Une majorité des Français (58%) sont opposés au plan Macron pour "moderniser" le code du travail, selon un sondage Viavoice pour Libération daté de ce lundi 18. Ils sont même plus nombreux encore à y voir un outil de précarisation, 68% estimant qu'il favorisera les licenciements et 60% augmentera la précarité tour court.

"Victoire!" pourrait crier la gauche, dont les sympathisants sont les plus critiques. De là à y voir un tremplin pour se remobiliser après une présidentielle où tous ses représentants ont échoué au premier tour, ou alors un terreau de grévistes et de manifestants potentiels de nature à faire plier l'exécutif, il y a toutefois un (grand) pas. Car plutôt que de mettre leurs forces en commun pour tenter de mobiliser les mécontents, le patron de la France insoumise et celui du PCF semblent plus occupés à se disputer le leadership d'une masse encore putative.

Cédant  à la tentation des piques et autres petites phrases, à l'image de ce week-end de Fête de l'Humanité au cours duquel leurs bisbilles ont largement alimenté la chronique, Mélenchon et Laurent semblent ainsi avoir fait le choix de tenter de "tuer" l'adversaire avant de développer leur assise dans l'opinion. Logique? Basique du moins, si l'on considère que la politique est une affaire de calculs. Jean-Luc Mélenchon ne répète-t-il pas à l'envie que si Hamon n'avait pas été candidat à la présidentielle il l'aurait emporté, présumant ainsi que les voix PS se seraient mathématiquement ajoutées aux siennes?

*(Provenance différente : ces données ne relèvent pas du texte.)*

Lemma process_settles e C :
  triple (here e C) (process cc e)
    (fun _ => after Ack (recorded (m_job_id e) C (fun j => job_done (status j) = true)))
    (fun _ => here e C).
Proof.
  unfold process. eapply triple_bind.
  { apply triple_yields; [apply handle_done|]. apply triple_keeps, handle_recorded. }
  intros r w [Hd Hw]. pose proof (complete_job_settles e C r w Hw) as Ht.
  destruct (complete_job cc e r w) as [w' [u|ex]]; [|done].
  eapply after_mono; [|exact Ht]. intros w1. apply recorded_mono. by intros j0 ->.
Qed.

Lemma on_stale_settles e C :
  triple (here e C) (on_stale e)
    (fun _ => after Ack (recorded (m_job_id e) C (fun j => status j = JOB_STALE))) (fun _ _ => True).
Proof.
  unfold on_stale. eapply triple_bind; [by apply finish_recorded|].
  intros ?; cbv beta. by apply external_after.
Qed.

Definition on_error_result (e : IndexJobMessage) (j : IndexJob) (ex : exn) (C : list call)
  : World -> Prop :=
  let dead := should_dead_letter (attempt_count j) (jc_max_attempts (request j))
                (retryable_exn ex) in
  after Ack (after (Publish (if dead then dead_routing_key cc else retry_routing_key cc) e)
    (recorded (m_job_id e) C (fun j => status j = if dead then JOB_FAILED else JOB_QUEUED))).

Lemma keeps_result {A} (P : World -> Prop) (m : M World exn A) :
  respects (keeps P) m -> triple P m (fun _ => P) (fun _ _ => True).
Proof. intros Hm. by eapply triple_conseq; [by apply triple_keeps|..]. Qed.

Lemma on_error_settles e j ex C :
  triple (here e C) (on_error cc e j ex) (fun _ => on_error_result e j ex C) (fun _ _ => True).
Proof.
  unfold on_error, on_error_result. set (dead := should_dead_letter _ _ _).
  eapply triple_bind; [by apply fail_recorded|]. intros ?; cbv beta.
  eapply triple_bind; [apply keeps_result; respect|]. intros ?; cbv beta.
  eapply triple_bind; [apply keeps_result; respect|]. intros ?; cbv beta.
  eapply triple_bind; [by apply external_after|]. intros ?; cbv beta.
  eapply triple_conseq with (X' := fun _ _ => True); [by apply external_after|done| |done].
  intros u w. apply after_mono. intros w1. apply after_mono. intros w2. apply recorded_mono.
  intros j0 ->. by destruct dead.
Qed.

(** Taking an unfinished job: one more attempt, within the limit. *)
Lemma start_run jid w w1 r j :
  jobs w !! jid = Some j -> job_id j = jid -> job_done (status j) = false ->
  start jid w = (w1, Ok r) ->
  exists j1, r = Some j1 /\ job_id j1 = jid /\ status j1 = JOB_RUNNING /\ attempt_count j1 = attempt_count j + 1
    /\ request j1 = request j /\ attempt_count j1 <= jc_max_attempts (request j)
    /\ calls w1 = calls w /\ jobs w1 = <[jid := j1]> (jobs w).
Proof.
  intros Hj <- Hd Hs. unfold start in Hs. rewrite bind_utc_now in Hs. apply atomically_ok in Hs.
  rewrite bind_gets in Hs. cbv beta in Hs. simpl in Hs. rewrite Hj, Hd in Hs.
  rewrite bind_modify in Hs. unfold validate_attempts in Hs. simpl in Hs.
  destruct (_ <? _) eqn:Hlt in Hs; [discriminate Hs|]. apply Z.ltb_ge in Hlt.
  injection Hs as <- <-. eexists. split; [done|]. simpl.
  split_and!; [done|done|lia|done|simpl in *; lia|done|done].
Qed.

(** The work on a job that was taken. *)
Lemma attempt_settles e j C :
  triple (here e C)
    (audit cc e "index.started" "succeeded" ;;;
     catch (process cc e) (fun ex =>
       match ex with StaleIndexEventError => on_stale e | _ => on_error cc e j ex end))
    (fun _ w => after Ack (recorded (m_job_id e) C (fun j => job_done (status j) = true)) w
                \/ exists ex, on_error_result e j ex C w)
    (fun _ _ => True).
Proof.
  eapply triple_bind; [apply keeps_result; respect|]. intros ?; cbv beta.
  apply (triple_catch _ _ _ _ (fun _ => here e C)).
  - eapply triple_conseq with (X' := fun _ => here e C); [apply process_settles|done| |done].
    intros u w Hw. by left.
  - intros ex. cbv beta.
    assert (He : triple (here e C) (on_error cc e j ex) (fun _ w =>
        after Ack (recorded (m_job_id e) C (fun j => job_done (status j) = true)) w
        \/ exists ex, on_error_result e j ex C w) (fun _ _ => True)).
    { eapply triple_conseq with (X' := fun _ _ => True); [apply on_error_settles|done| |done].
      intros u w Hw. right. by exists ex. }
    destruct ex; try exact He.
    eapply triple_conseq with (X' := fun _ _ => True); [apply on_stale_settles|done| |done].
    intros u w Hw. left. eapply after_mono; [|exact Hw]. intros w1. apply recorded_mono.
    by intros j0 ->.
Qed.
End Settlement.


(** A demonstration store: one approved case with its running-to-be job. *)
Definition demo_request : IndexJobCreate :=
  mkJobCreate DIAGNOSIS_CASE "c1" "1" UPSERT "t" "s1" "rv1" 2.
Definition demo_job (st : IndexJobStatus) (attempts : Z) : IndexJob :=
  mkJob "j1" demo_request st attempts None None None 0 None None 0.
Definition demo_message : IndexJobMessage :=
  mkMessage "j1" DIAGNOSIS_CASE "c1" "1" UPSERT "t" "s1" "rv1" 0.
Definition demo_case : DiagnosisCase :=
  mkCase "c1" "s1" "r1" "rv1" None (Some "pcs") (Some "PCS-1") None (Some "over temperature")
    (Some "hot") None "fan" (Some ["replace fan"]) (Some []) (Some ["e1"]) APPROVED (Some "bob")
    None 1 None IDX_QUEUED None false None "alice" 0 0.
Definition demo_store (st : IndexJobStatus) (attempts : Z) : World :=
  empty_world <| cases := {["c1" := demo_case]} |>
    <| jobs := {["j1" := demo_job st attempts]} |>.
Definition demo_consumer : ConsumerConfig :=
  mkConsumer (mkHandlerConfig true true) 30000 "dead" "retry" "index" true.

Lemma demo_store_wf st attempts : st <> JOB_PENDING -> attempts <= 2 ->
  jobs_wf (demo_store st attempts).
Proof.
  intros Hst Ha. split; unfold demo_store; simpl.
  - intros i j [<- <-]%lookup_singleton_Some. done.
  - intros i j [<- <-]%lookup_singleton_Some. done.
  - intros i j [<- <-]%lookup_singleton_Some. unfold valid_request. simpl. lia.
  - by intros i1 i2 j1 j2 [<- <-]%lookup_singleton_Some [<- <-]%lookup_singleton_Some.
  - intros k o Hk. by destruct k.
  - by intros i j [<- <-]%lookup_singleton_Some.
Qed.

(** The graph service is down: the case is indexed, degraded. *)
Definition graph_down : list call -> call -> option exn := fun _ c =>
  match c with GraphProjectCase _ _ _ _ _ _ => Some ConnectionError | _ => None end.


Example demo_degraded :
  index_status <$> cases (fst (@consume (demo_env graph_down) demo_consumer
    (Delivered demo_message) (demo_store JOB_QUEUED 1))) !! "c1" = Some IDX_DEGRADED.
Proof. vm_compute. reflexivity. Qed.

#[export] Hint Resolve audit_keeps : pres.

(** ** The consumer returns *)

(** The broker takes what the consumer publishes and acknowledges. *)
Definition broker_works `{Env} : Prop :=
  forall past, answer past Ack = None /\ forall key m, answer past (Publish key m) = None.

Section Returns.
Context `{Env} (cc : ConsumerConfig) (e : IndexJobMessage).
Hypothesis Hbroker : broker_works.

(** A job of a ticket or a case: its failure handling never meets several
    generations of a document. *)
Definition single_entity (j : IndexJob) : Prop := jc_entity_type (request j) <> MANUAL_DOCUMENT.

Definition never : exn -> World -> Prop := fun _ _ => False.

Lemma external_returns C S c :
  (forall past, answer past c = None) ->
  triple (recorded (m_job_id e) C S) (external c) (fun _ => recorded (m_job_id e) C S) never.
Proof.
  intros Hc w (l & j & Hl & Hr). unfold external. rewrite Hc. exists (c :: l), j. simpl.
  by rewrite Hl.
Qed.

Lemma audit_returns P `{!Clocked (keeps P)} action outc :
  triple P (audit cc e action outc) (fun _ => P) never.
Proof.
  unfold audit. destruct (audit_on cc); [|by intros w Hw].
  apply (triple_catch _ _ _ _ (fun _ => P)); [apply triple_keeps; respect|].
  intros ex w Hw. done.
Qed.

Lemma fail_returns C code msg delay :
  triple (recorded (m_job_id e) C single_entity) (fail (m_job_id e) code msg delay)
    (fun _ => recorded (m_job_id e) C single_entity) never.
Proof.
  intros w Hr. destruct (id Hr) as (l & j & Hc & Hj & Hid & HS).
  assert (Hr' : recorded (m_job_id e) C (fun _ => True) w) by (by eapply recorded_mono).
  destruct (fail (m_job_id e) code msg delay w) as [w' [u|ex]] eqn:Hf.
  - apply atomically_ok in Hf. rewrite bind_gets in Hf. cbv beta in Hf. rewrite Hj in Hf.
    destruct delay as [d|]; cbn -[fail_entity] in Hf.
    + injection Hf as <- _. by eapply set_job_recorded.
    + apply (respects_fst _ _ _ _ _ (fail_entity_same _ _)) in Hf as [Hj' Hc'].
      simpl in Hj', Hc'. by eapply set_job_recorded; [..|exact Hj'| |].
  - unfold fail, atomically in Hf. rewrite bind_gets in Hf. rewrite Hj in Hf.
    destruct delay as [d|]; cbn -[fail_entity] in Hf; [discriminate Hf|].
    unfold fail_entity, bind, gets, utc_now, modify, ret in Hf. simpl in Hf.
    destruct (jc_entity_type (request j)) eqn:Het; [by destruct HS| | |];
      repeat (case_match; simplify_eq); done.
Qed.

Le PC a déjà survécu, tant bien que mal, aux attaques du PS; survivra-t-il à celles de la France insoumise? L'avenir le dira. Tout comme il permettra de savoir si le choix stratégique de Mélenchon était le bon. En attendant, la lutte contre la loi Travail d'Emmanuel Macron est orpheline d'un leadership politique qui laisse aux syndicats seuls -et divisés- le soin de mener la bataille. Un point faible que le nouveau président semble bien avoir identifié et être déterminé à exploiter, tant il a multiplié et fait multiplier les annonces de réformes. Et promis qu'elles se feraient rapidement.

Jean-Luc Mélenchon et Pierre Laurent se sont écharpés par médias interposés tout le long de ce week-end de Fête de l'Humanité.